July | August 2014

 

 

 

 



 

Medicaid—To Expand or Not to Expand?

By Debra Miller, CSG Director of Health Policy
The decision to expand Medicaid eligibility is the most consequential Medicaid decision since 1965, when states could first opt into the federal-state partnership program, said Vernon Smith, a health economist and former Michigan Medicaid director.
Smith was in South Dakota last week, brought there by Senate and House leaders of both parties and CSG Midwest for a special briefing attended by more than 100 participants.
Gov. Dennis Daugaard in January told lawmakers he opposes the Medicaid expansion. A state official testified that Daugaard was highly skeptical that the federal government would be able to keep its promise to cover 90 percent of Medicaid expansion costs.
“It isn’t that I have this boss that’s this coldhearted person and he made the decision based on that,” Deb Bowman, a senior adviser to the governor, said during the hearing, according to The Associated Press. “He made the best decision he could, given the information and facts we have right now and the uncertainty of the future we face.”
Mike McCabe, executive director of The Council of State Governments Midwest, was visiting state legislators in the South Dakota Capitol when the plan to provide legislators more information about the potential costs and benefits of expanding Medicaid was hatched. McCabe said the program was part of an in-state training initiative launched by CSG’s Midwestern Legislative Conference in December.
“The need identified in South Dakota and CSG’s plans and resources aligned perfectly,” he said.
Smith began the briefing by complimenting the state’s Medicaid program. He called “remarkable” the recent audit finding that the state had a zero error rate on determining Medicaid eligibility.
“I can’t tell you how rare this is,” he said. “It just doesn’t happen. It is something to celebrate.”
Smith said several state leaders have expressed opposition to the federal government’s offer to expand Medicaid eligibility to 138 percent of the federal poverty level.
Smith began the briefing citing the major arguments of opponents of Medicaid expansion. Basically, opponents believe expansion is "too costly and risky a proposition,” Smith said, citing commentary from the Cato Institute’s Michael Cannon.
Cannon argues “Medicaid is rife with waste and fraud.
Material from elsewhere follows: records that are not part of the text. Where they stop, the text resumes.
(** Every request is answered with its own id: [handleRequest] makes the calls
    [HandleRequest] makes, and queues exactly one RESPONSE carrying the request's id
    (the local service's response, or a 502 with the error as its body), unless the
    send channel already holds a hundred messages, in which case nothing is queued. *)
Theorem handleRequest_answers rh order msg c :
  ch_closed (c_sendCh c) = false → ch_cap (c_sendCh c) = client_sendChannelBuffer →
  ∃ c' resp, handleRequest (HandleRequest_do rh order) msg c = Ret () c' ∧
    Id resp = Id msg ∧ Type_ resp = MessageType_RESPONSE ∧
    (∀ e, HandleRequest rh order msg = Err e →
       Payload resp = Error e ∧ map_get (Metadata resp) "status_code" = "502") ∧
    (∀ r, HandleRequest rh order msg = Ok r → resp = r) ∧
    c_calls c' = c_calls c ++ (pair msg <$> (HandleRequest_do rh order msg).1) ∧
    ch_buf (c_sendCh c') = ch_buf (c_sendCh c) ++
      (if decide (length (ch_buf (c_sendCh c)) < client_sendChannelBuffer) then [resp] else []).
Proof.
  intros Hc Hcap. set (c1 := log_calls msg (HandleRequest_do rh order msg).1 c).
  pose proof (Client_Send_spec (answer (HandleRequest rh order) msg) c1 Hc) as (r & c' & E & Hs)%wp_run.
  exists c', (answer (HandleRequest rh order) msg).
  split; [unfold handleRequest, mbind, M_bind, modify; fold c1; unfold HandleRequest in E; by rewrite E|].
  destruct (answer_shape rh order msg) as (? & ? & _). split_and!; [done..| | | |].
  - intros e Ee. unfold answer. rewrite Ee. done.
  - intros r' Er. unfold answer. by rewrite Er.
  - by destruct (ch_full (c_sendCh c1)), Hs as [_ ->].
  - unfold ch_full in Hs. simpl in Hs. rewrite Hcap in Hs.
    case_bool_decide as Hf; destruct Hs as [_ ->]; simpl; case_decide; simpl; try lia.
    + by rewrite app_nil_r.
    + done.
Qed.

(** The rank of a phase once [Stop] has been called. *)
Definition stop_rank (ph : cphase) : nat :=
  match ph with
  | CEnd => 0
  | CTop | CAfter => 1
  | CRetry | CSleep | CStream _ => 2
  end.

(** C25: [Stop] ends the loop: once [stopCh] is closed, in every reachable state
    each step of [connectionLoop] brings it strictly closer to its end (at most
    two more steps, and no new connection), and a step is possible in every phase
    but [handleStream], which waits for one of its goroutines to fail. *)
Theorem client_stops handle a tls w :
  rtc (cstep handle) (cw_init a tls) w → ch_closed (c_stopCh (cw_client w)) = true →
  (∀ w', loop_step w w' → stop_rank (cw_phase w') < stop_rank (cw_phase w) ∧
     ch_closed (c_stopCh (cw_client w')) = true ∧
     c_open (cw_client w') ⊆ c_open (cw_client w)) ∧
  (match cw_phase w with
   | CEnd => True
   | CStream i => ∀ g e, cw_gens w !! i = Some g → e ∈ ch_buf (g_errChan g) → ∃ w', loop_step w w'
   | _ => ∃ w', loop_step w w'
   end).
Proof.
  intros Hr Hst. pose proof (client_reachable_ok _ _ _ _ Hr) as Hok. split.
  - intros w' Hs. destruct (cw_delay _ Hok) as [Hb Hm]. pose proof (cw_conn _ Hok) as Hcn.
    destruct Hs as [c c1 c2 gs rq n _ E1 E2|c c' gs rq n env uuid e Hf E|c c' gs rq n env uuid g Hf E Hg
      |c c' gs rq n E|c c' gs rq n _ E|c gs rq n g ge e ch Hg Hch|c c1 c2 gs rq n _ E1 E2
      |c c1 gs rq n Hf E|c c' gs rq n E]; simpl in *; try congruence.
    + destruct (wp_Ret _ _ _ _ _ (disconnect_spec CTop c Hcn) E1) as [(_ & Q & _) (_ & _ & Ho)].
      unfold zoom in E2. destruct (ch_close (c_doneCh c1)); simplify_eq. simpl. rewrite Q, Ho.
      split_and!; [lia|done|set_solver].
    + rewrite (wp_Ret _ _ _ _ _ (increase_spec n c Hb Hm) E). simpl. split_and!; [lia|done|done].
    + unfold zoom in E. destruct (ch_close (c_doneCh c)); simplify_eq. simpl. split_and!; [lia|done|done].
    + split_and!; [lia|done|done].
    + destruct (wp_Ret _ _ _ _ _ (disconnect_spec CAfter c Hcn) E1) as [(_ & Q & _) (_ & _ & Ho)].
      unfold zoom in E2. destruct (ch_close (c_doneCh c1)); simplify_eq. simpl. rewrite Q, Ho.
      split_and!; [lia|done|set_solver].
    + rewrite (wp_Ret _ _ _ _ _ (increase_spec n c Hb Hm) E). simpl. split_and!; [lia|done|done].
  - pose proof (cw_conn _ Hok) as Hcn. pose proof (cw_done _ Hok) as Hd.
    destruct (cw_delay _ Hok) as [Hb Hm]. destruct w as [c ph gs rq n]; simpl in *.
    destruct ph; simpl in Hd.
    + pose proof (disconnect_spec CTop c Hcn) as (u & c1 & E1 & (_ & _ & Q & _) & _)%wp_run. destruct u.
      rewrite <- Q in Hd. pose proof (close_done_spec c1 Hd) as (u & c2 & E2 & _)%wp_run. destruct u.
      eexists. by eapply c_stop_at_top.
    + pose proof (increase_spec n c Hb Hm) as (u & c1 & E1 & _)%wp_run. destruct u.
      eexists. by eapply c_retry_timer.
    + intros ge e Hg Hin. destruct (ch_buf (g_errChan ge)) as [|e' buf] eqn:Eb; [by apply not_elem_of_nil in Hin|].
      eexists. eapply c_stream_error; [done|]. unfold ch_try_recv. by rewrite Eb.
    + pose proof (disconnect_spec CAfter c Hcn) as (u & c1 & E1 & (_ & _ & Q & _) & _)%wp_run. destruct u.
      rewrite <- Q in Hd. pose proof (close_done_spec c1 Hd) as (u & c2 & E2 & _)%wp_run. destruct u.
      eexists. by eapply c_after_stop.
    + pose proof (increase_spec n c Hb Hm) as (u & c1 & E1 & _)%wp_run. destruct u.
      eexists. by eapply c_slept.
    + done.
Qed.

(** ** Witnesses *)
Module OneClient.
Definition handle (m : ProxyMessage) : list Outgoing * result ProxyMessage := ([], Err (Errorf "down")).
Definition good : connect_env := mkConnectEnv None None None None.
Definition bad : connect_env := mkConnectEnv None (Some (Errorf "refused")) None None.
Definition run {A} (m : M Client A) (c : Client) : Client :=
  match m c with Ret _ c' | Panic _ c' | Block c' => c' end.

(** One failed attempt and one wait. *)
Definition waited : client_world :=
  mkCW (run increaseReconnectDelay (NewClient "a" false)) CTop ∅ ∅ 1.

Lemma waited_reachable : rtc (cstep handle) (cw_init "a" false) waited.
Proof.
  eapply rtc_l. { apply c_loop. by eapply (c_connect_failed _ _ _ _ _ bad "u"). }
  eapply rtc_l. { apply c_loop. by eapply c_retry_timer. }
  apply rtc_refl.
Qed.

(** Connected; the receive loop has failed; [Stop] has been called. *)
Definition connected : Client := set_reconnectDelay initialDelay (run (connect good "u") (NewClient "a" false)).
Definition failing_gen : gen := set_g_recv (GRErr io_EOF) new_gen.
Definition stopping : client_world :=
  mkCW (run Client_Stop connected) (CStream 0) {[0 := failing_gen]} ∅ 0.

Lemma stopping_reachable : rtc (cstep handle) (cw_init "a" false) stopping.
Proof.
  eapply rtc_l. { apply c_loop. by eapply (c_connected _ _ _ _ _ good "u" 0). }
  eapply rtc_l. { eapply (c_gen _ _ _ _ _ _ 0); [done|]. by eapply g_recv_go. }
  eapply rtc_l. { eapply (c_gen _ _ _ _ _ _ 0); [done|]. by eapply (g_recv_err _ _ io_EOF). }
  eapply rtc_l. { by eapply c_stop. }
  apply rtc_refl.
Qed.

(** The same after the error was taken and the loop has disconnected. *)
Definition ended : client_world :=
  mkCW (run (zoom c_doneCh set_c_doneCh ch_close) (run disconnect (run Client_Stop connected))) CEnd
    {[0 := set_g_done (set_g_recv GREnd failing_gen)]} ∅ 0.

Lemma ended_reachable : rtc (cstep handle) (cw_init "a" false) ended.
Proof.
  etrans; [apply stopping_reachable|].
  eapply rtc_l. { eapply (c_gen _ _ _ _ _ _ 0); [done|]. by eapply g_recv_report. }
  eapply rtc_l. { apply c_loop. by eapply c_stream_error. }
  eapply rtc_l. { apply c_loop. by eapply c_after_stop. }
  apply rtc_refl.
Qed.
End OneClient.

Lemma client_connections_witness : c_open (cw_client OneClient.ended) = ∅.
Proof.
  destruct (client_connections OneClient.handle "a" false OneClient.ended OneClient.ended_reachable)
    as (_ & Ho & _). exact Ho.
Defined.

Lemma client_backoff_witness :
  reconnectDelay (cw_client OneClient.waited) = (2 * second)%Z ∧
  (initialDelay ≤ reconnectDelay (cw_client OneClient.waited) ≤ maxDelay)%Z.
Proof.
  split; [reflexivity|].
  apply (client_backoff OneClient.handle "a" false OneClient.waited OneClient.waited_reachable).
Defined.

Lemma client_goroutines_never_block_witness :
  ∃ ch, ch_send io_EOF (g_errChan OneClient.failing_gen) = Ret () ch.
Proof.
  destruct (client_goroutines_never_block OneClient.handle "a" false OneClient.stopping
    OneClient.stopping_reachable) as [Hg _].
  apply (Hg 0 OneClient.failing_gen io_EOF).
  - reflexivity.
  - left. reflexivity.
Defined.

Lemma handleRequest_answers_witness :
  ∃ c' resp, handleRequest (HandleRequest_do (mkRH "http://x" (mkHttpEnv (λ _ _, None) (λ _, Err io_EOF))) [])
      (mkMsg "1" MessageType_REQUEST "" ∅) (NewClient "a" false) = Ret () c' ∧
    Id resp = "1" ∧ ch_buf (c_sendCh c') = [resp].
Proof.
  destruct (handleRequest_answers (mkRH "http://x" (mkHttpEnv (λ _ _, None) (λ _, Err io_EOF))) []
    (mkMsg "1" MessageType_REQUEST "" ∅) (NewClient "a" false)) as (c' & resp & H1 & H2 & _ & _ & _ & _ & H3).
  - reflexivity.
  - reflexivity.
  - exists c', resp. split; [exact H1|]. split; [exact H2|exact H3].
Defined.

Lemma client_stops_witness :
  ch_closed (c_stopCh (cw_client OneClient.stopping)) = true ∧
  (∀ w', loop_step OneClient.stopping w' →
    stop_rank (cw_phase w') < stop_rank (cw_phase OneClient.stopping)).
Proof.
  split; [reflexivity|]. intros w' Hs.
  apply (client_stops OneClient.handle "a" false OneClient.stopping OneClient.stopping_reachable).
  - reflexivity.
  - exact Hs.
Defined.
(** The handler's own answers: an agent that is not connected is a 404, an
    unreadable body a 500, and every failure to get a response (the agent gone or
    its channel full, a timeout, a cancelled request) a 504 that leaves no
    pending entry. *)
Theorem proxy_errors uuid send wait order agentID r (s : Server S) :
  cm_ok (connManager s) →
  match agents (connManager s) !! agentID with
  | None => ProxyRequestDirect ContentType uuid send (λ _, id) (λ _, mret ()) wait order agentID r s
            = Ret (json_error StatusNotFound "agent not found") s
  | Some ptr =>
      match r_Body r with
      | Err _ => ProxyRequestDirect ContentType uuid send (λ _, id) (λ _, mret ()) wait order agentID r s
                 = Ret (json_error StatusInternalServerError "failed to read request body") s
      | Ok body =>
          match ProxyRequestDirect ContentType uuid send (λ _, id) (λ _, mret ()) wait order agentID r s with
          | Ret rep s' => rep_Status rep = StatusGatewayTimeout ∧
              pendingRequests s' = delete uuid (pendingRequests s) ∧
              agents (connManager s') = agents (connManager s)
          | Panic _ _ => False
          | Block _ => send ≠ CaseTimeout
          end
      end
  end.
Proof.
  intros Hok. unfold ProxyRequestDirect, forwardRequest.
  destruct (agents (connManager s) !! agentID) as [ptr|] eqn:Ha.
  2:{ unfold mbind, M_bind. by rewrite GetConnection_run, Ha. }
  destruct (co_agent _ Hok _ _ Ha) as (c & Hc & Hid & _).
  assert (in_cm (GetConnection agentID) s = Ret (Some c) s) as Eg by by rewrite GetConnection_run, Ha, Hc.
  destruct (r_Body r) as [body|e]; [|unfold mbind, M_bind; by rewrite Eg].
  unfold mbind, M_bind. rewrite Eg, Hid.
  set (msg := request_message _ _ _ _ _).
  unfold SendRequestToAgent, register_pending, deferred, try, get, put, mret, M_ret, mbind, M_bind, in_cm, zoom.
  simpl. rewrite SendToAgent_alone. unfold in_cm, zoom. simpl.
  pose proof (SendToAgent_spec send agentID msg (connManager s) Hok) as Hs.
  destruct (SendToAgent send agentID msg (connManager s)) as [[[]|e] cm'| |] eqn:Esend; simpl.
  - destruct Hs as (_ & ptr' & c' & _ & _ & _ & ->).
    destruct wait as [| |e]; simpl.
    + unfold mbind, M_bind, on_chan. simpl. rewrite lookup_insert_eq. simpl.
      intros ->. unfold SendToAgent, SendToAgent_lookup, SendToAgent_select, mbind, M_bind, get, mret, M_ret in Esend.
      rewrite Ha in Esend. unfold on_conn in Esend. by rewrite Hc in Esend.
    + by rewrite delete_insert_eq.
    + by rewrite delete_insert_eq.
  - rewrite delete_insert_eq. split; [done|]. split; [done|]. destruct Hs as [_ Hs]. naive_solver.
  - done.
  - intros ->. unfold SendToAgent, SendToAgent_lookup, SendToAgent_select, mbind, M_bind, get, mret, M_ret in Esend.
    rewrite Ha in Esend. unfold on_conn in Esend. by rewrite Hc in Esend.
Qed.
End EndToEnd.

(** The agent rebuilds the URL from the DECODED path: a request whose path
    contains an encoded question mark is sent to the same URL as the request in
    which what follows is the query, so the local service cannot tell
    [/a%3Fq] from [/a?q]. *)
Theorem encoded_path_is_not_preserved ContentType rh uuid m h path q body order1 order2 :
  let plain := mkRequest m path q h (Ok body) in
  let encoded := mkRequest m (path +:+ "?" +:+ q)%string "" h (Ok body) in
  q ≠ "" →
  o_URL (outgoing rh (request_message ContentType uuid encoded (r_Path encoded) body) order1) =
  o_URL (outgoing rh (request_message ContentType uuid plain (r_Path plain) body) order2).
Proof.
  cbv zeta. intros Hq. unfold outgoing, target_url, map_get. simpl.
  rewrite !meta_plain by done. simpl. rewrite (decide_True (P := "" = "")) by done.
  rewrite decide_False by done.
  change (localURL rh +:+ (path +:+ "?" +:+ q) = (localURL rh +:+ path) +:+ "?" +:+ q).
  by rewrite !string_app_assoc.
Qed.

(** ** Witnesses: GET /x?k=v with one header *)
Module OneCall.
Definition ct (h : Header) : string := "text/plain".
Definition hdr : Header := {["Accept" := ["a"; "b"]; "X-Empty" := []]}.
Definition r : Request := mkRequest "GET" "/x" "k=v" hdr (Ok "body").
Definition resp : Response := mkResponse 201 {["Server" := ["s"]]} (Ok "done").
Definition rh : RequestHandler := mkRH "http://local" (mkHttpEnv (λ _ _, None) (λ _, Ok resp)).
Definition order (m : ProxyMessage) : list string := keys (Metadata m).
Definition msg : ProxyMessage := request_message ct "u" r "/x" "body".

Lemma hdr_canonical : canonical_header hdr.
Proof.
  intros k [v Hv]. unfold hdr in Hv. apply lookup_insert_Some in Hv as [[<- _]|[_ Hv]]; [reflexivity|].
  apply lookup_singleton_Some in Hv as [<- _]. reflexivity.
Qed.
Lemma resp_canonical : canonical_header (resp_Header resp).
Proof. intros k [v Hv]. unfold resp in Hv. simpl in Hv. apply lookup_singleton_Some in Hv as [<- _]. reflexivity. Qed.
End OneCall.

Lemma request_forwarded_witness :
  o_URL (outgoing OneCall.rh OneCall.msg (OneCall.order OneCall.msg)) = "http://local/x?k=v" ∧
  o_Header (outgoing OneCall.rh OneCall.msg (OneCall.order OneCall.msg)) !! "Accept" = Some ["a"].
Proof.
  destruct (request_forwarded OneCall.ct OneCall.rh "u" OneCall.r "/x" "body" (OneCall.order OneCall.msg))
    as (_ & _ & Hurl & Hh).
  - exact OneCall.hdr_canonical.
  - reflexivity.
  - split; [exact Hurl|]. exact (Hh "Accept").
Defined.

Lemma response_forwarded_witness :
  rep_Status (reply_of (response_message "u" OneCall.resp "done")
    (OneCall.order (response_message "u" OneCall.resp "done"))) = 201%Z.
Proof.
  apply (response_forwarded "u" OneCall.resp "done"
    (OneCall.order (response_message "u" OneCall.resp "done"))).
  - exact OneCall.resp_canonical.
  - reflexivity.
  - vm_compute. split; discriminate.
  - reflexivity.
Defined.

Lemma proxy_end_to_end_witness :
  ∃ rep s', ProxyRequestDirect OneCall.ct "u" CaseSend (λ _, id) (agent_answers OneCall.rh OneCall.order)
      WaitResponse OneCall.order "a" OneCall.r (mkServer OnePort.cm1 ∅ ∅ 0) = Ret rep s' ∧
    pendingRequests s' = delete "u" ∅.
Proof.
  destruct (proxy_end_to_end OneCall.ct OneCall.rh OneCall.order OneCall.order "u" "a" OneCall.r "body"
    0 (new_conn "a" 7 0 8100) (mkServer OnePort.cm1 ∅ ∅ 0)) as (rep & s' & Hrun & _ & Hp & _).
  - exact OnePort.cm1_ok.
  - reflexivity.
  - reflexivity.
  - vm_compute. lia.
  - reflexivity.
  - exists rep, s'. split; [exact Hrun|exact Hp].
Defined.

Lemma proxy_errors_witness :
  ProxyRequestDirect OneCall.ct "u" CaseSend (λ _, id) (λ _, mret ()) WaitTimeout OneCall.order "zz" OneCall.r
    (mkServer OnePort.cm1 ∅ ∅ 0)
  = Ret (json_error StatusNotFound "agent not found") (mkServer OnePort.cm1 ∅ ∅ 0).
Proof.
  exact (proxy_errors OneCall.ct "u" CaseSend WaitTimeout OneCall.order "zz" OneCall.r
    (mkServer OnePort.cm1 ∅ ∅ 0) OnePort.cm1_ok).
Defined.

Lemma encoded_path_is_not_preserved_witness :
  o_URL (outgoing OneCall.rh (request_message OneCall.ct "u" (mkRequest "GET" "/a?q" "" ∅ (Ok "")) "/a?q" "") []) =
  o_URL (outgoing OneCall.rh (request_message OneCall.ct "u" (mkRequest "GET" "/a" "q" ∅ (Ok "")) "/a" "") []).
Proof.
  apply (encoded_path_is_not_preserved OneCall.ct OneCall.rh "u" "GET" ∅ "/a" "q" "" [] []).
  discriminate.
Defined.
It increases the cost of private health care and insurance, crowds out private health insurance and long-term care insurance and discourages enrollees from climbing the economic ladder. There is scant reliable evidence that Medicaid improves health outcomes and no evidence that it is a cost effective way of doing so.”
Governors in Alabama, Florida, Georgia, Idaho, South Carolina and Texas are all on record expressing similar concerns according to Smith.
Mark McClellan, former Medicare and Medicaid administrator under President George W. Bush, also expressed concern earlier this month to the Pittsburgh Post-Gazette.
“It’s the biggest expansion of Medicaid in a long time and the biggest ever in terms of adults covered,” McClellan said. “Although the federal government is on the hook for most of the cost, Medicaid on the whole is one of the biggest items in state budgets and the fastest growing. So there are some understandable concerns about the financial implications and how implementation would work.”
Smith moved on a discussion of supporters' arguments. Most supporters believe Medicaid should be expanded because it will increase the number of insured Americans and will come at a low or no cost to states because of the large federal match and the infusion of funds into the states' economies.
States moving ahead with expansion expect to see savings in health programs that are currently state-funded. The Oklahoma Health Care Authority projects savings of $34 million to the Department of Mental Health, $11.2 million to the Department of Corrections and $2.4 million to the Department of Health, Smith said.
In Michigan, Smith’s home state, fiscal analysis by the House projected net savings of $1.1 billion over 10 years. The Senate’s analysis found general fund savings of at least $200 million each year through 2017. An independent analysis projected net state savings of $1.17 billion for 2014-19, with a small new cost of $41 million in 2020, or $65 per covered enrollee for the year.
Smith said each state’s decision will directly affect the health of many of its residents with ripple effects throughout the health care system, the state budget, the economy, employers and others paying for health insurance.
“Each state has a unique set of budget and health care interests to be weighed by state policymakers, but this ultimately is a political decision for the governor and the legislature,” he said.
South Dakota Sen. Jean Hunhoff, chair of the Senate Health and Human Services Committee and outgoing co-chair of the CSG Midwest Health and Human Services Committee, said the presentation was helpful.
“So much information is coming out on the expansion from different sources that [and] the presentation provided a summation of what other states are doing and why they have selected their course of action,” she said. “It is important to understand the implications of the expansion, so that facts drive the discussion rather than emotions.”